ASSIGNMENT
In the records below, find the line with "(** The answer of the backend. *)" and the line with "(** What a launch"; return exactly those lines and every line between them.

EXCERPTED DATA
(* ===== verification/Pools.v ===== *)
(** * Warm pools

    [internal/pool/launcher.go] and [pool.go]: the launcher of one pool, which
    the autoscaler shares, and the slots a warm pool keeps filled.  A launch
    is [RunOnce] behind the pool's authorization and between its metric hooks;
    a slot repeats it, backing off after failures.  Random bytes, the calls of
    a run and the context answer as the environment says. *)

From S2P Require Import Prelude GoErr GoStr Codec Config Backend Runner GitHub Provider.

Local Open Scope Z_scope.
Local Open Scope go_scope.

Definition backoffBase : Z := 2 * 10 ^ 9.
Definition backoffMax : Z := 60 * 10 ^ 9.

(** Which hooks are set. *)
Record Hooks := MkHooks { OnStart : bool; OnStop : bool }.

Record Launcher := {
  l_cfg : Config.Pool;
  l_image : string;
  l_env : gmap string string;
  l_mounts : list Mount;
  l_container : ContainerSettings;
  l_hooks : Hooks
}.

Definition NewLauncher (cfg : Config.Pool) (image : string) (env : gmap string string) (mounts : list Mount)
    (hooks : Hooks) : Launcher :=
  let k := Container cfg in
  {| l_cfg := cfg; l_image := image; l_env := env; l_mounts := mounts;
     l_container := {| CPUCount := cc_CPUs k; cs_MemoryBytes := MemoryBytes k;
                       cs_MemorySwapBytes := MemorySwapBytes k; cs_DNS := DNS k |};
     l_hooks := hooks |}.

Definition Max (l : Launcher) : Z := Size (l_cfg l).

Definition Allows (l : Launcher) (job : QueuedJob) : bool :=
  let target :=
    match qj_Client job with
    | Some c => if is_empty (qj_Repository job) then Target c else qj_Repository job
    | None => qj_Repository job
    end in
  bool_decide (is_Some (qj_Client job)) &&
  CanServeJob (l_cfg l) target (qj_WorkflowPath job) (qj_Event job) (qj_Actor job) (qj_Ref job).

Definition RequiresWorkflowMetadata (l : Launcher) : bool := negb (bool_decide (Workflows (l_cfg l) = [])).

(** The answer of the backend. *)
Definition EnsureImage (l : Launcher) (answer : option goerror) : option goerror :=
  match answer with
  | Some e => Some (errorf_w ("pool " +:+ Name (l_cfg l) +:+ ": ") e)
  | None => None
  end.

(** [shortID] reads four bytes. *)
Definition shortID (rand : string) : string := hex_encode rand.
Definition runnerName (l : Launcher) (rand : string) : string :=
  NamePrefix (l_cfg l) +:+ "-" +:+ OS (l_cfg l) +:+ "-" +:+ shortID rand.

Definition runner_spec (l : Launcher) (rand : string) : Spec :=
  {| spec_Name := runnerName l rand; spec_Image := l_image l; spec_RunnerGroupID := RunnerGroupID (l_cfg l);
     spec_Labels := Labels (l_cfg l); spec_WorkFolder := WorkFolder (l_cfg l); spec_Env := l_env l;
     spec_Mounts := l_mounts l; spec_Container := l_container l; spec_Index := 0 |}.

(** What a launch does: the hooks, and the calls made for a client. *)
Inductive event :=
| EStart (pool : string)
| ECall (client : Client) (c : call)
| EStop (pool : string) (code : Z) (err : option goerror).

(** The guards of [RunJob]: the client to register with. *)
Definition authorize (l : Launcher) (job : QueuedJob) : result Client :=
  match qj_Client job with
  | None => Err (errorf ("pool " +:+ Name (l_cfg l) +:+ ": no github client available to register a runner"))
  | Some client =>
      if negb (Allows l job) then
        let target := if is_empty (qj_Repository job) then Target client else qj_Repository job in
        Err (errorf ("pool " +:+ Name (l_cfg l) +:+ ": job from repository " +:+ target +:+ " workflow " +:+
               quote (qj_WorkflowPath job) +:+ " event " +:+ quote (qj_Event job) +:+ " actor " +:+
               quote (qj_Actor job) +:+ " is not allowed"))
      else Ok client
  end.

Definition start_hook (l : Launcher) : list event := if OnStart (l_hooks l) then [EStart (Name (l_cfg l))] else [].
Definition stop_hook (l : Launcher) (code : Z) (err : option goerror) : list event :=
  if OnStop (l_hooks l) then [EStop (Name (l_cfg l)) code err] else [].

Definition RunJob (l : Launcher) (rand : string) (ans : run_answers) (job : QueuedJob)
    : Z * option goerror * list event :=
  match authorize l job with
  | Err e => (0, Some e, [])
  | Ok client =>
      let '(code, err, calls) := RunOnce ans (runner_spec l rand) in
      (code, err, start_hook l ++ (ECall client <$> calls) ++ stop_hook l code err)
  end.

Definition RunOneOn (l : Launcher) (rand : string) (ans : run_answers) (client : option Client) :=
  RunJob l rand ans (MkQueuedJob client "" [] "" "" "" "" "").

Section provider.
Context `{ClientProvider P}.

Definition RunOneForSlot (l : Launcher) (gh : P) (rand : string) (ans : run_answers) (slot : Z) :=
  RunOneOn l rand ans (ClientForSlot gh slot).
Definition RunOne (l : Launcher) (gh : P) (rand : string) (ans : run_answers) := RunOneForSlot l gh rand ans 0.

(** ** Slots *)

Fixpoint backoff_loop (n : nat) (d : Z) : Z :=
  match n with
  | O => if backoffMax <? d then backoffMax else d
  | S n => let d := wrap64 (d * 2) in if backoffMax <=? d then backoffMax else backoff_loop n d
  end.
Definition backoff (failures : Z) : Z := backoff_loop (Z.to_nat (failures - 1)) backoffBase.

(** The answers to one pass of a slot: whether the context is live at its
    start and after the run, the run's random bytes and calls, and whether the
    delay was slept to its end. *)
Record round := Round {
  rd_live : bool;
  rd_rand : string;
  rd_answers : run_answers;
  rd_ended : bool;
  rd_slept : bool
}.

(** [SBackoff failures delay over]: a failure, logged again when the pool's
    maximum is reached. *)
Inductive slot_event :=
| SRun (e : event)
| SBackoff (failures delay : Z) (over : bool).

(** [runSlot], and whether it returned within the given passes. *)
Fixpoint run_slot (l : Launcher) (gh : P) (index failures : Z) (rounds : list round)
    : list slot_event * bool :=
  match rounds with
  | [] => ([], false)
  | r :: rounds =>
      if negb (rd_live r) then ([], true)
      else
        let '(_, err, evs) := RunOneForSlot l gh (rd_rand r) (rd_answers r) index in
        if rd_ended r then (SRun <$> evs, true)
        else
          match err with
          | Some _ =>
              let failures := failures + 1 in
              let delay := backoff failures in
              let evs := (SRun <$> evs) ++ [SBackoff failures delay (MaxConsecutiveFailures (l_cfg l) <=? failures)] in
              if negb (rd_slept r) then (evs, true)
              else let '(rest, b) := run_slot l gh index failures rounds in (evs ++ rest, b)
          | None =>
              let '(rest, b) := run_slot l gh index 0 rounds in ((SRun <$> evs) ++ rest, b)
          end
  end.

Definition runSlot (l : Launcher) (gh : P) (index : Z) (rounds : list round) := run_slot l gh index 0 rounds.
End provider.

(** ** The delays of a slot *)

(** The delays slept, with the count of failures each followed. *)
Definition delays (evs : list slot_event) : list (Z * Z) :=
  omap (λ e, match e with SBackoff f d _ => Some (f, d) | SRun _ => None end) evs.

(** A pass that goes on: the context stays live and the delay is slept. *)
Definition steady (r : round) : Prop := rd_live r = true ∧ rd_ended r = false ∧ rd_slept r = true.

(** The run of a pass failed. *)
Definition failed `{ClientProvider P} (l : Launcher) (gh : P) (index : Z) (r : round) : bool :=
  bool_decide (is_Some (RunOneForSlot l gh (rd_rand r) (rd_answers r) index).1.2).

(** The failures in a row at the head of a list. *)
Fixpoint run_length (l : list bool) : nat := match l with true :: l => S (run_length l) | _ => 0 end.

(** The failures in a row that end with the [i]th pass. *)
Definition streak (errs : list bool) (i : nat) : Z := Z.of_nat (run_length (reverse (take (S i) errs))).

Definition delay_at (errs : list bool) (i : nat) : option (Z * Z) :=
  if decide (errs !! i = Some true)
  then Some (streak errs i, Z.min (backoffBase * 2 ^ (streak errs i - 1)) backoffMax) else None.

Lemma doubled_min n d :
  0 < d ≤ backoffMax → backoff_loop n d = Z.min (d * 2 ^ Z.of_nat n) backoffMax.
Proof.
  assert (backoffMax * 2 ≤ int64_max) as Hx by (unfold backoffMax, int64_max; lia).
  revert d. induction n as [|n IH]; intros d Hd; cbn [backoff_loop].
  - destruct (Z.ltb_spec backoffMax d); lia.
  - rewrite wrap64_id by (unfold int64_min; lia).
    replace (d * 2 ^ Z.of_nat (S n)) with (d * 2 * 2 ^ Z.of_nat n) by (rewrite Nat2Z.inj_succ, Z.pow_succ_r by lia; lia).
    pose proof (Z.pow_pos_nonneg 2 (Z.of_nat n) ltac:(lia) ltac:(lia)).
    destruct (Z.leb_spec backoffMax (d * 2)); [nia|]. apply IH. lia.
Qed.

Lemma backoff_min f : 1 ≤ f → backoff f = Z.min (backoffBase * 2 ^ (f - 1)) backoffMax.
Proof.
  intros Hf. unfold backoff. rewrite doubled_min by (unfold backoffBase, backoffMax; lia).
  by rewrite Z2Nat.id by lia.
Qed.

Lemma run_length_app a b : run_length (a ++ false :: b) = run_length a.
Proof. induction a as [|[] a IH]; cbn; [done|by rewrite IH|done]. Qed.

Lemma run_length_replicate n : run_length (replicate n true) = n.
Proof. induction n; cbn; congruence. Qed.

Lemma streak_reset a errs i : streak (a ++ false :: errs) (length a + S i) = streak errs i.
Proof.
  unfold streak. rewrite <- Nat.add_succ_r, take_app_add. cbn [take].
  rewrite reverse_app, reverse_cons, <- app_assoc. cbn [app]. by rewrite run_length_app.
Qed.

Lemma streak_failing f errs : streak (replicate f true ++ true :: errs) f = Z.of_nat f + 1.
Proof.
  unfold streak. replace (S f) with (f + 1)%nat by lia. rewrite take_app_add' by (by rewrite length_replicate).
  cbn [take]. rewrite take_0, <- replicate_S_end, reverse_replicate, run_length_replicate. lia.
Qed.

Lemma omap_seq_S {B} (f : nat → option B) n :
  omap f (seq 0 (S n)) = match f 0%nat with Some b => [b] | None => [] end ++ omap (λ i, f (S i)) (seq 0 n).
Proof.
  cbn. rewrite <- fmap_S_seq. assert (∀ l : list nat, omap f (S <$> l) = omap (λ i, f (S i)) l) as Hs.
  { induction l as [|x l IH]; [done|]. csimpl. by rewrite <- IH. }
  rewrite <- Hs. by destruct (f 0%nat).
Qed.

(** The delays of the passes [errs], after [f] failures in a row. *)
Definition delays_after (f : nat) (errs : list bool) : list (Z * Z) :=
  omap (λ i, delay_at (replicate f true ++ errs) (f + i)) (seq 0 (length errs)).

Lemma delays_after_failure f errs :
  delays_after f (true :: errs) =
    (Z.of_nat f + 1, Z.min (backoffBase * 2 ^ (Z.of_nat f)) backoffMax) :: delays_after (S f) errs.
Proof.
  unfold delays_after. cbn [length]. rewrite omap_seq_S, Nat.add_0_r. unfold delay_at at 1.
  rewrite decide_True by (by rewrite lookup_app_r, length_replicate, Nat.sub_diag by (rewrite length_replicate; lia)).
  rewrite streak_failing. replace (Z.of_nat f + 1 - 1) with (Z.of_nat f) by lia. cbn [app]. f_equal.
  apply list_omap_ext, Forall2_same_length_lookup_2; [done|]. intros i x y Hx Hy. assert (x = y) as -> by congruence.
  rewrite replicate_S_end, <- app_assoc. by replace (f + S y)%nat with (S f + y)%nat by lia.
Qed.

Lemma delays_after_success f errs : delays_after f (false :: errs) = delays_after 0 errs.
Proof.
  unfold delays_after. cbn [length]. rewrite omap_seq_S, Nat.add_0_r. unfold delay_at at 1.
  rewrite decide_False by (by rewrite lookup_app_r, length_replicate, Nat.sub_diag by (rewrite length_replicate; lia)).
  cbn [app]. apply list_omap_ext, Forall2_same_length_lookup_2; [done|]. intros i x y Hx Hy. assert (x = y) as -> by congruence.
  unfold delay_at. cbn [replicate app Nat.add].
  pose proof (streak_reset (replicate f true) errs y) as Hr. rewrite length_replicate in Hr. rewrite Hr.
  rewrite lookup_app_r by (rewrite length_replicate; lia). rewrite length_replicate.
  by replace (f + S y - f)%nat with (S y) by lia.
Qed.

Lemma run_slot_delays `{ClientProvider P} l (gh : P) index f rounds :
  Forall steady rounds →
  delays (run_slot l gh index (Z.of_nat f) rounds).1 = delays_after f (failed l gh index <$> rounds) ∧
  (run_slot l gh index (Z.of_nat f) rounds).2 = false.
Proof.
  intros Hs. revert f. induction Hs as [|r rounds (Hl & He & Hsl) _ IH]; intros f; [done|].
  cbn [run_slot fmap list_fmap]. rewrite Hl, He, Hsl. cbn [negb].
  unfold failed at 1. destruct (RunOneForSlot l gh (rd_rand r) (rd_answers r) index) as [[code err] evs].
  assert (∀ rest, delays ((SRun <$> evs) ++ rest) = delays rest) as Hev by (intros rest; clear; by induction evs).
  destruct err as [e|]; cbn [fst snd].
  - specialize (IH (S f)). replace (Z.of_nat f + 1) with (Z.of_nat (S f)) by lia.
    destruct (run_slot l gh index (Z.of_nat (S f)) rounds) as [rest b].
    cbn [fst snd] in *. destruct IH as [IH ->]. split; [|done].
    rewrite <- app_assoc, Hev, bool_decide_true, delays_after_failure by done. cbn [delays omap list_omap app].
    rewrite backoff_min by lia. rewrite <- IH. replace (Z.of_nat (S f) - 1) with (Z.of_nat f) by lia.
    by replace (Z.of_nat f + 1) with (Z.of_nat (S f)) by lia.
  - specialize (IH 0%nat). change (Z.of_nat 0) with 0 in IH. destruct (run_slot l gh index 0 rounds) as [rest b].
    cbn [fst snd] in *. destruct IH as [IH ->].
    split; [|done]. rewrite Hev, bool_decide_false by (by intros [? [=]]). by rewrite delays_after_success.
Qed.

(** A slot whose context stays live never stops: it launches a runner in
    every pass, and after each that failed sleeps two seconds doubled for every
    failure in a row before it, sixty at most; a run that ends well starts the
    count again. *)
Theorem runSlot_backoff `{ClientProvider P} l (gh : P) index rounds :
  Forall steady rounds →
  let errs := failed l gh index <$> rounds in
  (runSlot l gh index rounds).2 = false ∧
  delays (runSlot l gh index rounds).1 =
    omap (λ i, if decide (errs !! i = Some true)
               then Some (streak errs i, Z.min (backoffBase * 2 ^ (streak errs i - 1)) backoffMax)
               else None) (seq 0 (length errs)).
Proof. intros Hs errs. by destruct (run_slot_delays l gh index 0 rounds Hs). Qed.

(** A pass whose run fails at once, or ends well. *)
Definition demo_round (ok : bool) : round :=
  Round true "abcd"
    {| ra_jit := if ok then Ok {| Runner.EncodedJITConfig := "jit"; Runner_ID := 7 |} else Err (errorf "down");
       ra_launch := (Some "c", None); ra_wait := (0, None); ra_ctx := None; ra_kill := None; ra_busy := Ok false |} false true.

Definition demo_pool : Config.Pool :=
  {| Name := "linux"; OS := "linux"; Backend := ""; Size := 1; ImageTier := ""; Image := "";
     Container := {| cc_CPUs := 0; MemoryMB := 0; MemorySwapMB := 0; DNS := [] |};
     pool_QEMU := {| Golden := ""; WorkDir := ""; MemMB := 0; qemu_CPUs := 0; Accel := ""; BakeISO := "";
                     BakeISOSHA256 := ""; RunnerVersion := ""; RunnerSHA256 := ""; Licensed := false; Tools := [] |};
     pool_Containerd := {| Address := ""; Nerdctl := ""; Namespace := ""; cd_Isolation := "" |};
     RunnerGroupID := 1; Labels := ["self-hosted"]; pool_Repository := ""; Workflows := []; WorkflowEvent := "";
     WorkflowActor := ""; WorkflowRef := ""; WorkFolder := "_work"; NamePrefix := "mr";
     pool_Docker := {| Host := ""; TLS := {| CAFile := ""; CertFile := ""; KeyFile := "" |};
                       EnableDinD := false; ShareWorkspace := false; docker_Isolation := ""; WindowsDinD := "" |};
     pool_ToolCache := {| tc_Mode := ""; Volume := ""; ReadOnly := false |};
     MaxConsecutiveFailures := 2; ScaleSet := ""; RunnerGroup := "" |}.

Lemma runSlot_backoff_witness :
  let l := NewLauncher demo_pool "image" ∅ [] (MkHooks true true) in
  delays (runSlot l (MkClient ScopeRepo "acme" "app") 0
            (demo_round <$> [false; false; true; false; true; false; false; false; false; false; false; false])).1 =
  (λ '(f, d), (f, d * 10 ^ 9)) <$>
    [(1, 2); (2, 4); (1, 2); (1, 2); (2, 4); (3, 8); (4, 16); (5, 32); (6, 60); (7, 60)].
Proof.
  intros l. etransitivity.
  - apply runSlot_backoff. by repeat constructor.
  - vm_compute. reflexivity.
Defined.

RESULT FOR THIS EXERCISE
(** The answer of the backend. *)
Definition EnsureImage (l : Launcher) (answer : option goerror) : option goerror :=
  match answer with
  | Some e => Some (errorf_w ("pool " +:+ Name (l_cfg l) +:+ ": ") e)
  | None => None
  end.

(** [shortID] reads four bytes. *)
Definition shortID (rand : string) : string := hex_encode rand.
Definition runnerName (l : Launcher) (rand : string) : string :=
  NamePrefix (l_cfg l) +:+ "-" +:+ OS (l_cfg l) +:+ "-" +:+ shortID rand.

Definition runner_spec (l : Launcher) (rand : string) : Spec :=
  {| spec_Name := runnerName l rand; spec_Image := l_image l; spec_RunnerGroupID := RunnerGroupID (l_cfg l);
     spec_Labels := Labels (l_cfg l); spec_WorkFolder := WorkFolder (l_cfg l); spec_Env := l_env l;
     spec_Mounts := l_mounts l; spec_Container := l_container l; spec_Index := 0 |}.

(** What a launch does: the hooks, and the calls made for a client. *)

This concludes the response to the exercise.